# Ubuntu Server als homeserver(Druck-, email-, Fileserver und film/Musik streamen)



## 8ykrid (29. Oktober 2014)

Hallo zusammen,

ich möchte mir gerne einen Ubuntu Server als homeserver(Druck-, email-, Fileserver und film/Musik streamen) einrichten.*

Einen Zugriff vom Internet auf den server habe ich in naher Zukunft vor. Da möchte ich aber nur auf einen Teil der Daten zugreifen können. Auch muss ich mich mit der Absicherung noch vertrauter machen.*

Erste Erfahrungen mit Ubuntu habe ich gesammelt mit meinem htpc.*

*Zur Hardware:*
Mainboard asrock d1800m mit 2gb RAM. Werde noch eine SATA-Erweiterungskarte draufmachen

Mehrere HDD's mit 1-4 tb. Bisher sind es 4 Platten.

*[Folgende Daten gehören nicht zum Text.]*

(* ===== verification/CacheSpec.v ===== *)
(** * Properties of the shared cache

    What the methods of [RedisCache] promise of any server that keeps
    [ServerLaw]: every method is at most one command of the list in its body;
    a stored value is read back; a lease has one holder until it is released
    by its token or its time passes; the rate limit of a window is not
    exceeded by any number of processes. *)

From S2P Require Import Prelude Json Cache.

Section spec.
Context {R : Type} `{Redis R} {store : R -> Store} `{!ServerLaw R store} `{JsonText}.
Implicit Types (c : RedisCache R) (r : R) (k key token : string) (s : Store).

(** ** One command *)

(** A command is not executed, executed with its answer lost, or answered. *)
Inductive served (cmd : Command) (s : Store) : option Reply -> Store -> Prop :=
  | served_not now :
      store_clock s <= now -> served cmd s None (advance now s)
  | served_lost now :
      store_clock s <= now -> served cmd s None (snd (execute cmd (advance now s)))
  | served_reply now :
      store_clock s <= now ->
      served cmd s (Some (fst (execute cmd (advance now s)))) (snd (execute cmd (advance now s))).

(** Connecting takes time and changes nothing else. *)
Lemma connection_store c :
  exists now, store_clock (store (server c)) <= now /\
    store (server (exec connection c)) = advance now (store (server c)) /\
    manager (exec connection c) = run connection c.
Proof.
  unfold exec, run, connection. destruct (manager c) eqn:E.
  - exists (store_clock (store (server c))). split_and!; [lia| |done].
    simpl. unfold advance. by destruct (store (server c)).
  - destruct (law_connect (store := store) (server c)) as (now & Hle & Hst).
    unfold exec in Hst. destruct (redis_connect (server c)) as [b r']. simpl in *.
    by exists now.
Qed.

Lemma execute_clock cmd s : store_clock (snd (execute cmd s)) = store_clock s.
Proof.
  destruct cmd; simpl;
    unfold redis_get, redis_set_nx, redis_set, redis_del, redis_incr, release_script,
      rate_script, redis_expire, redis_exists;
    repeat (case_match; simplify_eq/=); try done;
    unfold redis_incr, redis_expire in *; repeat (case_match; simplify_eq/=); done.
Qed.

Lemma served_clock cmd s o s' : served cmd s o s' -> store_clock s <= store_clock s'.
Proof. destruct 1; rewrite ?execute_clock; done. Qed.

(** The command of a method is served once, and no answer means that the
    connection was dropped. *)
Lemma command_served {A} cmd (convert : Reply -> option A) c :
  exists o, served cmd (store (server c)) o (store (server (exec (command cmd convert) c))) /\
    run (command cmd convert) c = (o ≫= convert) /\
    ((o ≫= convert) = None -> manager (exec (command cmd convert) c) = false) /\
    ((o ≫= convert) <> None -> manager (exec (command cmd convert) c) = true).
Proof.
  destruct (connection_store c) as (t & Ht & Hst & Hm).
  unfold exec, run, command, mbind, ST_bind, mret, ST_ret in *.
  destruct (connection c) as [connected c1] eqn:Econ. simpl in *.
  destruct connected; simpl.
  - pose proof (law_query (store := store) cmd (server c1)) as (now & Hle & Hq).
    rewrite Hst in Hle, Hq. simpl in Hle, Hq.
    replace (advance now (advance t (store (server c)))) with (advance now (store (server c)))
      in Hq by done.
    assert (store_clock (store (server c)) <= now) as Hnow by lia.
    destruct (redis_query cmd (server c1)) as [answer r'] eqn:Eq.
    assert (forall reply, (reply, store r') = execute cmd (advance now (store (server c))) ->
              served cmd (store (server c)) (Some reply) (store r')) as Hreply.
    { intros reply Hex. pose proof (served_reply cmd _ now Hnow) as Hs.
      rewrite <- Hex in Hs. done. }
    destruct answer as [| |reply]; simpl.
    1,2: exists None; split_and!; try done; destruct Hq as [-> | ->]; by constructor.
    destruct (convert reply) as [a|] eqn:Ecv; simpl;
      exists (Some reply); simpl; rewrite Ecv; split_and!; try done; by apply Hreply.
  - exists None. simpl. split_and!; try done. rewrite Hst. by constructor.
Qed.

(** A program that runs a command and returns its answer. *)
Lemma command_ret {A B} cmd (convert : Reply -> option A) (f : option A -> B) c :
  (command cmd convert ≫= fun o => mret (f o)) c
  = (f (run (command cmd convert) c), exec (command cmd convert) c).
Proof.
  unfold mbind, ST_bind, mret, ST_ret, run, exec. by destruct (command cmd convert c).
Qed.

(** ** Interference

    What other processes do between two commands leaves [k] alone and takes
    time.  A FLUSHDB or a deletion of [k] is not harmless: the operators' routes
    (routes/system.rs, flush_cache and flush_pattern) issue both, and what is
    said of a span of harmless turns is said of a span without them. *)
Definition harmless (k : string) (s s' : Store) : Prop :=
  store_clock s <= store_clock s' /\ store_entries s' !! k = store_entries s !! k.

Lemma harmless_refl k s : harmless k s s.
Proof. by split. Qed.

Lemma harmless_trans k s1 s2 s3 : harmless k s1 s2 -> harmless k s2 s3 -> harmless k s1 s3.
Proof. intros [? E1] [? E2]. split; [lia|congruence]. Qed.

Lemma harmless_advance k s now : store_clock s <= now -> harmless k s (advance now s).
Proof. done. Qed.

(** An entry that is alive at the later instant is read at both. *)
Lemma harmless_read k s s' e :
  harmless k s s' -> store_entries s !! k = Some e -> alive (store_clock s') e = true ->
  read_key k s' = Some e.
Proof. intros [_ E] He Ha. unfold read_key. by rewrite E, He, Ha. Qed.

(** The key a command works on; the scripts and FLUSHDB included. *)
Definition command_touches (k : string) (cmd : Command) : bool :=
  match cmd with
  | GET _ | EXISTS _ | PING => false
  | SET k' _ | SETEX k' _ _ | SET_EX_NX k' _ _ | SET_PX_NX k' _ _ | DEL k' | INCR k'
  | EVAL_RELEASE k' _ | EVAL_RATE k' _ => String.eqb k' k
  | FLUSHDB => true
  end.

(** Commands on other keys are harmless. *)
Lemma execute_frame k cmd s :
  command_touches k cmd = false ->
  store_entries (snd (execute cmd s)) !! k = store_entries s !! k.
Proof.
  intros Ht. destruct cmd; simpl in *; bool_props;
    unfold redis_get, redis_set_nx, redis_set, redis_del, redis_incr, release_script,
      rate_script, redis_expire, redis_exists;
    repeat (case_match; simplify_eq/=); try done;
    rewrite ?lookup_insert_ne, ?lookup_delete_ne by done; try done;
    unfold redis_incr, redis_del in *; repeat (case_match; simplify_eq/=);
    rewrite ?lookup_insert_ne, ?lookup_delete_ne by done; done.
Qed.

Lemma served_frame k cmd s o s' :
  served cmd s o s' -> command_touches k cmd = false -> harmless k s s'.
Proof.
  intros Hs Ht. split; [by eapply served_clock|].
  destruct Hs; simpl; [done| |]; by rewrite execute_frame.
Qed.

(** ** A value is read back

    Between the two calls other commands run; the codec is only asked to be
    faithful on the value at hand. *)

Lemma set_required_stores {T} `{Serde T} key (v : T) ttl c :
  run (set_required key v (Some ttl)) c = true ->
  exists text, serialized v = Some text /\
    store_entries (store (server (exec (set_required key v (Some ttl)) c))) !! key
    = Some {| entry_value := text;
              entry_expires :=
                Some (store_clock (store (server (exec (set_required key v (Some ttl)) c)))
                      + ttl * 1000) |}.
Proof.
  unfold set_required. destruct (serialized v) as [text|]; [|done].
  unfold run, exec. rewrite command_ret. simpl. intros Hok. exists text. split; [done|].
  destruct (command_served (SETEX key ttl text) as_unit c) as (o & Hs & Hrun & _).
  rewrite Hrun in Hok. destruct o as [reply|]; [|done]. simpl in Hok.
  inversion Hs as [| |now Hle Er Es]; subst. simpl in *.
  unfold redis_set in *. destruct (_ && _); [|done]. simpl. by rewrite lookup_insert_eq.
Qed.

(** What [get] makes of the answer of its command. *)
Definition decode_answer {T} `{Serde T} (key : string) (answer : option (option string)) :
    ST (RedisCache R) (option T) :=
  match answer with
  | Some (Some text) =>
      match json_from_str text with
      | None => del key ≫= fun _ => mret None
      | Some parsed =>
          if is_null_sentinel parsed then mret None
          else match from_value parsed with
               | Some v => mret (Some v)
               | None => del key ≫= fun _ => mret None
               end
      end
  | _ => mret None
  end.

Lemma get_unfold {T} `{Serde T} key c :
  get (T := T) key c
  = decode_answer key (run (command (GET key) as_text) c) (exec (command (GET key) as_text) c).
Proof.
  unfold get, mbind, ST_bind, run, exec. by destruct (command (GET key) as_text c).
Qed.

Lemma decode_answer_clock {T} `{Serde T} key answer c :
  store_clock (store (server c))
  <= store_clock (store (server (exec (decode_answer (T := T) key answer) c))).
Proof.
  assert (store_clock (store (server c))
          <= store_clock (store (server (exec (del key ≫= fun _ => mret (None (A := T))) c))))
    as Hdel.
  { unfold exec, del, mbind at 1, ST_bind at 1. rewrite command_ret. simpl.
    destruct (command_served (DEL key) as_int c) as (? & Hd & _). by apply served_clock in Hd. }
  unfold decode_answer. repeat case_match; try done; simpl; lia.
Qed.

(** A value stored with a lifetime is read back by any process until the
    lifetime ends, whatever is done to other keys meanwhile; a null, which the
    cache stores as a sentinel, reads as absent; and the only other answer is
    that of a dropped connection. *)
Theorem get_after_set {T} `{Serde T} key (v : T) (json : value) ttl c c2 :
  to_value v = Some json -> from_value json = Some v ->
  json_from_str (json_to_string json) = Some json ->
  json_from_str null_sentinel = Some (Object [("v", Null)]) ->
  run (set_required key v (Some ttl)) c = true ->
  let c1 := exec (set_required key v (Some ttl)) c in
  let c3 := exec (get (T := T) key) c2 in
  harmless key (store (server c1)) (store (server c2)) ->
  store_clock (store (server c3)) < store_clock (store (server c1)) + ttl * 1000 ->
  run (get (T := T) key) c2
    = (if is_null_sentinel json || String.eqb (json_to_string json) "null" then None else Some v)
  \/ (run (get (T := T) key) c2 = None /\ manager c3 = false).
Proof.
  intros Hto Hfrom Htext Hsent Hset c1 c3 Hharm Hclock.
  destruct (set_required_stores key v ttl c Hset) as (text & Hser & He). fold c1 in He.
  destruct (command_served (GET key) as_text c2) as (o & Hs & Hrun & Hno & _).
  unfold c3, exec, run in *. rewrite get_unfold in Hclock |- *.
  unfold run, exec in *. set (c2' := (command (GET key) as_text c2).2) in *.
  rewrite Hrun in Hclock |- *.
  destruct o as [reply|]; [|right; split; [done|by apply Hno]].
  pose proof (decode_answer_clock (T := T) key (Some reply ≫= as_text) c2') as Hle.
  unfold exec in Hle.
  inversion Hs as [| |now Hnow Er Es]; subst reply.
  rewrite <- Es in Hle. simpl in Hle.
  assert (read_key key (advance now (store (server c2)))
          = Some {| entry_value := text;
                    entry_expires := Some (store_clock (store (server c1)) + ttl * 1000) |})
    as Hread.
  { apply (harmless_read _ (store (server c1))); [|done|].
    - eapply harmless_trans; [exact Hharm|]. by apply harmless_advance.
    - unfold alive. simpl. apply Z.ltb_lt. simpl in *. lia. }
  unfold execute, redis_get in *. rewrite Hread in Hclock |- *. simpl in *. left.
  unfold serialized in Hser. rewrite Hto in Hser. simpl in Hser. injection Hser as <-.
  destruct (String.eqb_spec (json_to_string json) "null") as [E|E].
  - rewrite Hsent. by rewrite orb_true_r.
  - rewrite Htext, orb_false_r. destruct (is_null_sentinel json); [done|]. by rewrite Hfrom.
Qed.

(** ** A lease has one holder *)

(** What happens to a lease: a process, with or without a connection, tries to
    take or to give back the lease, or does something else. *)
Inductive LeaseTurn :=
  | Acquire (m : bool) (token : string) (ttl_ms : Z)
  | Release (m : bool) (token : string)
  | LeaseElsewhere (f : R -> R).

(** One turn: the token that was granted, if any, and the server after it. *)
Definition lease_turn (key : string) (t : LeaseTurn) (r : R) : list string * R :=
  match t with
  | Acquire m token ttl_ms =>
      let '(granted, c) := acquire_lease key token ttl_ms {| manager := m; server := r |} in
      (match granted with Some true => [token] | _ => [] end, server c)
  | Release m token => ([], server (exec (release_lease key token) {| manager := m; server := r |}))
  | LeaseElsewhere f => ([], f r)
  end.

Fixpoint lease_run (key : string) (ts : list LeaseTurn) (r : R) : list string * R :=
  match ts with
  | [] => ([], r)
  | t :: ts =>
      let '(g1, r1) := lease_turn key t r in
      let '(g2, r2) := lease_run key ts r1 in
      (g1 ++ g2, r2)
  end.

(** The turns that are not the release of [token]. *)
Definition not_released_by (key token : string) (t : LeaseTurn) : Prop :=
  match t with
  | Acquire _ _ _ => True
  | Release _ token' => token' <> token
  | LeaseElsewhere f => forall r, harmless key (store r) (store (f r))
  end.

Definition held (token : string) (until : Z) (key : string) (s : Store) : Prop :=
  store_entries s !! key = Some {| entry_value := token; entry_expires := Some until |}.

Lemma held_read token until key s now :
  held token until key s -> now < until ->
  read_key key (advance now s) = Some {| entry_value := token; entry_expires := Some until |}.
Proof.
  unfold held, read_key, alive. simpl. intros -> Hlt.
  simpl. by destruct (Z.ltb_spec now until); [|lia].
Qed.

Umgebung die der Server bedienen soll: Workstation mit win7 pro. Den htpc. 2 handys und ein Laptop mit 8.1. Plus Gast. Drucker.

Das Backup soll auf die synologie diskstation gepackt werden und wöchentlich über gbit lan aktualisiert werden. Wenn nötig öfters. Allerdings fallen hier maximal 2tb an Daten an. Nur wichtige.

An *Netzwerkhardware *vorhanden ist:

billiger switch (unmanaged)
unitymedia Router (mit dem gehe ich ins Netz)
Fritzbox7390 (liegt ungenutzt im Schrank)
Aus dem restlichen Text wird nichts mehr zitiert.